Higher dimensional analog to planar graphs? We usually say that a graph is planar if it can be embedded into 2-space s.t. no edges intersect.  Here's a different way to describe the same situation: a graph is planar if it can be embedded into 2-space s.t. the edges form the boundaries of cells which nowhere overlap.
My question: Can you take this second definition and extend the idea to higher dimensions?  For instance, allow the cells to be volumes in 3-space - like soap bubbles where the graph edges are the intersection of soap film walls.
 A: Another generalization is along the genus axis, i.e., consider which graphs can be embedded into a 2d compact surface, such as an $n$-torus. This area is called topological graph theory.
A: A planar graph is nothing other than a triangulation of the $2$-sphere (via stereographic projection), at least if one allows arbitrary polygons instead of just triangles, so a natural generalization to three dimensions is triangulations of the $3$-sphere where one allows arbitrary (convex) polyhedra instead of just simplices. One can of course talk about triangulations of arbitrary manifolds. 

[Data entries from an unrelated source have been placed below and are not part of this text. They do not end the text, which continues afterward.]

(* ===== verification/FrameOps.v ===== *)
(** * Physical frames: the operations of the buddy allocator

    The merge loop, insertion of blocks and ranges, splitting, and the
    allocation and release operations, on top of the invariant of
    [FrameInv]; the abstract specification of a frame allocator and the proof
    that [BuddyFrameAllocator] implements it. *)

From S2P Require Import Prelude FrameAlloc FrameInv.

Lemma count_push fl o p : (o < FRAME_BUDDY_ORDERS)%nat -> count (upd fl o (p :: fl o)) = count fl + pages_of o.
Proof. intros Ho. rewrite count_upd by done. cbn [length]. rewrite Nat2Z.inj_succ. unfold Z.succ. ring. Qed.

Lemma count_remove fl o l1 p l2 : (o < FRAME_BUDDY_ORDERS)%nat -> fl o = l1 ++ p :: l2 ->
  count (upd fl o (l1 ++ l2)) = count fl - pages_of o.
Proof.
  intros Ho E. rewrite count_upd, E by done. rewrite !length_app. cbn [length].
  rewrite !Nat2Z.inj_add, Nat2Z.inj_succ. unfold Z.succ. ring.
Qed.

(** ** Merging *)

(** A free buddy lies in the same region, and the two halves form a block. *)
Lemma merge_within st p o : wf_ranges st -> (S o < FRAME_BUDDY_ORDERS)%nat ->
  let b := Z.lxor p (pages_of o) in
  block_within_allocated_range st p o = true -> block_within_allocated_range st b o = true ->
  block_within_allocated_range st (Z.min p b) (S o) = true /\
  forall q, blk (Z.min p b) (S o) q <-> blk b o q \/ blk p o q.
Proof.
  intros Hw Ho b Hp Hb. assert (Ho' : (o < 32)%nat) by (unfold FRAME_BUDDY_ORDERS in Ho; lia).
  apply within_spec in Hp as (r & Hr & P1 & P2 & P3); [|done..].
  apply within_spec in Hb as (r' & Hr' & B1 & B2 & B3); [|done..].
  pose proof (range_lookup st r Hw Hr) as (? & ? & _). pose proof (range_lookup st r' Hw Hr') as (? & ? & _).
  pose proof (pages_of_pos o) as Hpos.
  destruct (buddy_cases p o ltac:(lia) P2) as (_ & Hal & Hcase). fold b in Hal, Hcase.
  assert (r' = r) as ->.
  { apply list_elem_of_lookup in Hr as [i Hi], Hr' as [j Hj]. destruct (decide (i = j)) as [->|Hij]; [congruence|].
    destruct (wr_pair _ Hw i j r r' Hi Hj Hij) as [Hap _]. lia. }
  split.
  - apply within_spec; [done|unfold FRAME_BUDDY_ORDERS in Ho; lia|]. exists r. rewrite pages_of_S.
    repeat split; [done|lia|done|lia].
  - intros q. unfold blk. rewrite pages_of_S. lia.
Qed.

Lemma merge_loop_spec fuel : forall st fl p o R,
  Inv st fl (fun q => blk p o q \/ R q) -> (forall q, blk p o q -> ~ R q) ->
  (o < FRAME_BUDDY_ORDERS)%nat -> block_within_allocated_range st p o = true ->
  (FRAME_BUDDY_ORDERS < fuel + o)%nat ->
  exists p' o' st' fl', merge_loop fuel p o st = Some (p', o', st') /\
    Inv st' fl' (fun q => blk p' o' q \/ R q) /\ (forall q, blk p' o' q -> ~ R q) /\
    (o' < FRAME_BUDDY_ORDERS)%nat /\ block_within_allocated_range st' p' o' = true /\
    ((S o' < FRAME_BUDDY_ORDERS)%nat -> Z.lxor p' (pages_of o') ∉ fl' o') /\
    keeps nowhere st st' /\ count fl' + pages_of o' = count fl + pages_of o.
Proof.
  induction fuel as [|fuel IH]; intros st fl p o R I HR Ho Hwi Hf; [lia|].
  pose proof I as [_ B _]. cbn [merge_loop]. destruct (Nat.ltb_spec (o + 1) FRAME_BUDDY_ORDERS) as [Ho1|Ho1].
  2: { exists p, o, st, fl. split_and!; try done. intros; lia. }
  set (b := Z.lxor p (pages_of o)). destruct (negb _ || negb _) eqn:Eb.
  - exists p, o, st, fl. split_and!; try done. intros _ Hb. fold b in Hb.
    rewrite (b_within _ _ _ B o b Hb) in Eb. apply (b_head _ _ _ B) in Hb as [_ Hb].
    unfold state_is_order in Eb. rewrite order_u8, bool_decide_true in Eb by done. done.
  - to_prop. unfold state_is_order in H0. rewrite order_u8 in H0 by done. to_prop.
    assert (Hb : b ∈ fl o) by (by apply (b_head _ _ _ B)).
    destruct (buddy_remove_spec st fl _ o b I Hb) as (st1 & l1 & l2 & E & Ec & I1 & K1). rewrite Ec.
    cbn [mbind option_bind].
    destruct (merge_within st p o (b_ranges _ _ _ B) ltac:(lia) Hwi H) as [Hm Hq]. fold b in Hm, Hq.
    assert (Hm1 : block_within_allocated_range st1 (Z.min p b) (S o) = true).
    { revert Hm. unfold block_within_allocated_range, range_for_ppn. by rewrite (k_ranges _ _ _ K1). }
    destruct (IH st1 (upd fl o (l1 ++ l2)) (Z.min p b) (S o) R) as (p' & o' & st' & fl' & E' & I' & R' & O' & W' & N' & K' & C');
      [|..|exists p', o', st', fl'; split; [done|]; split_and!; try done].
    + eapply Inv_proper; [|exact I1]. intros q. rewrite Hq. tauto.
    + intros q [Hq1|Hq1]%Hq; [|by apply HR]. intros HRq.
      apply (b_hole _ _ _ B q); [by right|]. by exists o, b.
    + lia.
    + done.
    + lia.
    + apply (keeps_trans _ _ st1); [exact K1|]. exact K'.
    + rewrite C', pages_of_S, (count_remove fl o l1 b l2) by done. lia.
Qed.

Lemma insert_buddy_block_spec st fl p o R :
  Inv st fl (fun q => blk p o q \/ R q) -> (forall q, blk p o q -> ~ R q) ->
  (o < FRAME_BUDDY_ORDERS)%nat -> block_within_allocated_range st p o = true ->
  exists st' fl', insert_buddy_block p o st = Some st' /\ Inv st' fl' R /\ keeps nowhere st st' /\
    count fl' = count fl + pages_of o.
Proof.
  intros I HR Ho Hwi.
  destruct (merge_loop_spec (S FRAME_BUDDY_ORDERS) st fl p o R I HR Ho Hwi ltac:(lia))
    as (p' & o' & st1 & fl1 & E & I1 & R1 & O1 & W1 & N1 & K1 & C1).
  destruct (buddy_push_spec st1 fl1 p' o' R I1 R1 O1 W1 N1) as (st2 & E2 & I2 & K2).
  exists st2, (upd fl1 o' (p' :: fl1 o')). unfold insert_buddy_block. rewrite E. cbn [mbind option_bind].
  split; [done|]. split; [done|]. split; [by apply (keeps_trans _ _ st1)|]. rewrite count_push by done. lia.
Qed.

(** ** Ranges of frames *)

Lemma ctz_aligned p : aligned (Zpos p) (ctz p).
Proof.
  induction p as [p _|p IH|]; simpl; [apply Z.mod_1_r| |apply Z.mod_1_r].
  apply aligned_mul in IH as [k E]. replace (Zpos p~0) with (k * pages_of (S (ctz p))); [apply mul_aligned|].
  rewrite pages_of_S. lia.
Qed.

Lemma aligned_0 o : aligned 0 o.
Proof. apply Z.mod_0_l. pose proof (pages_of_pos o). lia. Qed.

Lemma chunk_order_spec cur e : 0 <= cur < e -> e < 2 ^ 64 ->
  let o := chunk_order cur e in (o < FRAME_BUDDY_ORDERS)%nat /\ aligned cur o /\ cur + pages_of o <= e.
Proof.
  intros Hc He o. unfold o, chunk_order, leading_zeros.
  assert (Hx : (e - cur =? 0) = false) by (apply Z.eqb_neq; lia). rewrite Hx.
  assert (Hl : 0 <= Z.log2 (e - cur) < 64) by (split; [apply Z.log2_nonneg|]; apply Z.log2_lt_pow2; lia).
  replace (64 - 1 - Z.to_nat (63 - Z.log2 (e - cur)))%nat with (Z.to_nat (Z.log2 (e - cur))) by lia.
  set (al := if cur =? 0 then _ else _). set (m := Nat.min _ _).
  split; [unfold m, FRAME_BUDDY_ORDERS; lia|]. split.
  - apply (aligned_weaken _ al); [unfold m; lia|]. unfold al. case_if; [subst; apply aligned_0|].
    destruct cur as [|p|p]; [lia|apply ctz_aligned|lia].
  - assert (Hm : pages_of m <= pages_of (Z.to_nat (Z.log2 (e - cur)))) by (apply pages_of_mono; unfold m; lia).
    rewrite (pages_of_eq (Z.to_nat _)), Z2Nat.id in Hm by lia.
    pose proof (Z.log2_spec (e - cur) ltac:(lia)). lia.
Qed.

(** Owned frames become holes. *)
Lemma Blocks_release st st' fl H a b :
  Blocks st fl H ->
  (forall q, a <= q < b -> exists r v, r ∈ ranges st /\ fr_start r <= q < fr_current r /\
     owned_state v /\ frame_state st q = Some v) ->
  ranges st' = ranges st -> wf_ranges st' ->
  (forall q, frame_state st' q = if decide (a <= q < b) then Some FRAME_STATE_FREE_INTERIOR else frame_state st q) ->
  Blocks st' fl (fun q => a <= q < b \/ H q).
Proof.
  intros B HX Er Hw' HS.
  assert (Hfree : forall q, a <= q < b -> ~ in_free fl q).
  { intros q Hq (o & p & Hp & Hb). destruct (HX q Hq) as (r & v & _ & _ & Hv & E).
    destruct (decide (q = p)) as [->|Hne].
    - apply (b_head _ _ _ B) in Hp as [Ho Hp]. rewrite E in Hp. injection Hp as Hp. by apply (owned_not_free v o).
    - rewrite (b_interior _ _ _ B o p q Hp) in E by (unfold blk in Hb; lia). injection E as E.
      by apply (owned_not_interior v). }
  assert (Hkeep : forall q, in_free fl q -> frame_state st' q = frame_state st q).
  { intros q Hq. rewrite HS, decide_False; [done|]. intros Hx. by apply (Hfree q). }
  split; [done|..].
  - intros o p. rewrite (b_head _ _ _ B). rewrite HS. case_decide as Hd; [|done].
    destruct (HX p Hd) as (r & v & _ & _ & Hv & E). rewrite E. split; intros [Ho [= E']].
    + exfalso. by apply (owned_not_free v o).
    + symmetry in E'. exfalso. apply (free_interior_order 0 o Ho). by f_equal.
  - apply (b_nodup _ _ _ B).
  - intros o p Hp. apply (b_within _ _ _ B) in Hp. revert Hp. unfold block_within_allocated_range, range_for_ppn. by rewrite Er.
  - intros o p q Hp Hq. rewrite Hkeep by (exists o, p; split; [done|unfold blk; lia]). by apply (b_interior _ _ _ B o p).
  - intros q. rewrite HS. case_decide; [auto|]. intros [Hq|Hq]%(b_free _ _ _ B); auto.
  - intros q. rewrite HS. intros [Hq|Hq]; [rewrite decide_True by done; auto|].
    destruct (b_hole _ _ _ B q Hq). case_decide; auto.
  - intros r q Hr Hq. rewrite Er in Hr. rewrite HS. rewrite decide_False; [by apply (b_fresh _ _ _ B r)|].
    intros Hx. destruct (HX q Hx) as (r' & v & Hr' & Hq' & _ & _).
    by apply (fresh_not_started st r r' q (b_ranges _ _ _ B)).
  - intros q v. rewrite HS. case_decide; [intros [= <-]; auto|apply (b_values _ _ _ B)].
  - apply (b_coalesced _ _ _ B).
Qed.

(** Holes become allocated frames. *)
Lemma Blocks_acquire st st' fl H a b :
  Blocks st fl (fun q => a <= q < b \/ H q) -> (forall q, a <= q < b -> ~ H q) ->
  ranges st' = ranges st -> wf_ranges st' ->
  (forall q, frame_state st' q = if decide (a <= q < b) then Some FRAME_STATE_ALLOCATED else frame_state st q) ->
  Blocks st' fl H.
Proof.
  intros B HX Er Hw' HS.
  assert (Hh : forall q, a <= q < b -> frame_state st q = Some FRAME_STATE_FREE_INTERIOR /\ ~ in_free fl q)
    by (intros q Hq; apply (b_hole _ _ _ B); auto).
  split; [done|..].
  - intros o p. rewrite (b_head _ _ _ B), HS. case_decide as Hd; [|done]. destruct (Hh p Hd) as [-> _].
    split; intros [Ho [= E]]; unfold FRAME_STATE_FREE_INTERIOR, FRAME_STATE_ALLOCATED, FRAME_BUDDY_ORDERS in *; lia.
  - apply (b_nodup _ _ _ B).
  - intros o p Hp. apply (b_within _ _ _ B) in Hp. revert Hp. unfold block_within_allocated_range, range_for_ppn. by rewrite Er.
  - intros o p q Hp Hq. rewrite HS, decide_False; [by apply (b_interior _ _ _ B o p)|]. intros Hx.
    apply (Hh q Hx). exists o, p. split; [done|unfold blk; lia].
  - intros q. rewrite HS. case_decide; [done|]. intros [[Hq|Hq]|Hq]%(b_free _ _ _ B); [done|auto|auto].
  - intros q Hq. rewrite HS, decide_False by (intros Hx; by apply (HX q)). apply (b_hole _ _ _ B). auto.
  - intros r q Hr Hq. rewrite Er in Hr. rewrite HS. case_decide; [done|]. by apply (b_fresh _ _ _ B r).
  - intros q v. rewrite HS. case_decide; [intros [= <-]; right; right; by left|apply (b_values _ _ _ B)].
  - apply (b_coalesced _ _ _ B).
Qed.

A: I'm not clear about your definition, for a graph below, what are cells and boundaries?

(source: yaroslavvb.com)
A: Another -- I think more natural -- concept is the (PL)-embeddability of $k$-dimensional simplicial complexes into $R^d$, for certain pairs $k,d$. The case $k=1$, $d=2$ is graph planarity.
There are many recent algorithmic result on this, including polynmiality in the metastable dimension range ($d\geq 3(k+1)/2$) with fixed dimensions, NP-hardness (and probably undecidability) for larger $k$, and proven undecidability for $k=d$.